A key concept in the section on Aristotle is that of analogy. In addition to the importance given above to the concept of Otherness in his reading of Plato’s Sophist, the role played by analogy here anticipates at least two of Ricoeur’s well-known discussions in subsequent works (see The Rule of Metaphor, University of Toronto Press, 1977, pp. 257–313; as well as Ricoeur’s comments on “the analogical unity of action” in Oneself as Another, 303). Here, with respect to the ontological dimension of Aristotle’s thought, analogy explains the relationship that allows the multiple senses of being to be ordered in relation to the primary term (ousia), without thereby being reduced to the unity of a genus: “Being means, in succession: substance, quality, quantity, relation, etc….which realize the same community by analogy through a relation to a first meaning that serves as the type for the signification.’ (185) With respect to the theological moment, Ricoeur notes similarly that the final causality of the unmoved mover is “the only way that Aristotelianism offers to account for the analogical bond that unites first substance and the other substances under the same ‘equivocal’ rubric of being.” (244)

At the same time, Ricoeur also recognizes that this analogical bond between separate and individual substances is only “sketchily indicated” in the Metaphysics, which he concludes is “a book overloaded with annexed investigations; the central line is marked by crossroads explored in all directions. All this is, if not simple, at least coherent.” (253) To the extent that he does find in such a book the intimation of a “logical,” systematic order that he opposes to Jaeger’s purely chronological one, Ricoeur’s interpretation can be seen once again to situate itself subtly between a historical and a systematic approach.

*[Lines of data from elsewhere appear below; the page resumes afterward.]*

Lemma ageing_routes now n (name : Name) fid :
  wf n →
  route_of (ageing now n).1 name fid = live now (route_of n name fid).
Proof.
  revert n. induction name as [|c name IH]; intros n Hwf;
    destruct (ageing_node now n) as (Hchildren & Hvector & _ & _);
    apply wf_unfold in Hwf as (Hdv & Hcs & Hall).
  - rewrite !route_of_nil, Hvector. by apply expire_get.
  - rewrite !route_of_cons, Hchildren, children_get_ageing by done.
    destruct (children_get (Some c) (_children n)) as [child|] eqn:Hget;
      [|done].
    cbn [mbind option_bind].
    apply children_get_Some in Hget as [Hin _].
    rewrite Forall_forall in Hall. destruct (Hall child Hin) as (Hp & _ & Hwf).
    rewrite <- (IH child Hwf).
    destruct (ageing_node now child) as (Hch & Hv & _ & _).
    destruct (ageing now child) as [child' removed] eqn:Hchild.
    cbn [fst snd] in *. destruct removed; [|done]. cbn [mbind option_bind].
    rewrite ageing_unfold in Hchild. cbn zeta in Hchild. rewrite Hp in Hchild.
    destruct (bool_decide (length (expire now (_distance_vector child)) = 0))
      eqn:Hdv0; [|done].
    destruct (bool_decide (length (ageing_children now (_children child)) = 0))
      eqn:Hcs0; [|done].
    apply bool_decide_eq_true, nil_length_inv in Hdv0, Hcs0.
    destruct name as [|c' name].
    + by rewrite route_of_nil, Hv, Hdv0.
    + by rewrite route_of_cons, Hch, Hcs0.
Qed.

(** X4: [ageing(now)] on a tree removes exactly the routes that are out of
    date: a route without timeout, or with a timeout after [now], is
    afterwards what it was, and a route whose timeout is at or before
    [now] is no longer there. *)
Theorem ageing_removes_outdated_routes now tree (name : Name) fid :
  wf tree →
  route_of (ageing now tree).1 name fid
  = match route_of tree name fid with
    | Some (dist, Some timeout) =>
        if (timeout <=? now)%Z then None else Some (dist, Some timeout)
    | r => r
    end.
Proof.
  intros Hwf. rewrite ageing_routes by done. unfold live.
  by destruct (route_of tree name fid) as [[dist [timeout|]]|].
Qed.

It seems possible to question whether Ricoeur’s dialectical attempts to mediate these extremes result in anything more than a continual back-and-forth between two incompatible ways of reading Plato and Aristotle. And, even if it is supposed that he does in the end succeed in going beyond mere juxtaposition, the fine line Ricoeur walks here is at times so nuanced as to be almost imperceptible. Consequently, for those who remain interested in the possibility of a fully systematic articulation of Platonic and Aristotelian philosophy, Ricoeur’s approach will perhaps seem anachronistic, if not arbitrary. On the other hand, those interested in a fully existentialist appropriation of ancient texts will perhaps find his concessions to the philosophical tradition to be rather conservative. Yet for those who are interested in the possibility of an entre-deux between these extremes, Ricoeur’s insights are as original as they are important.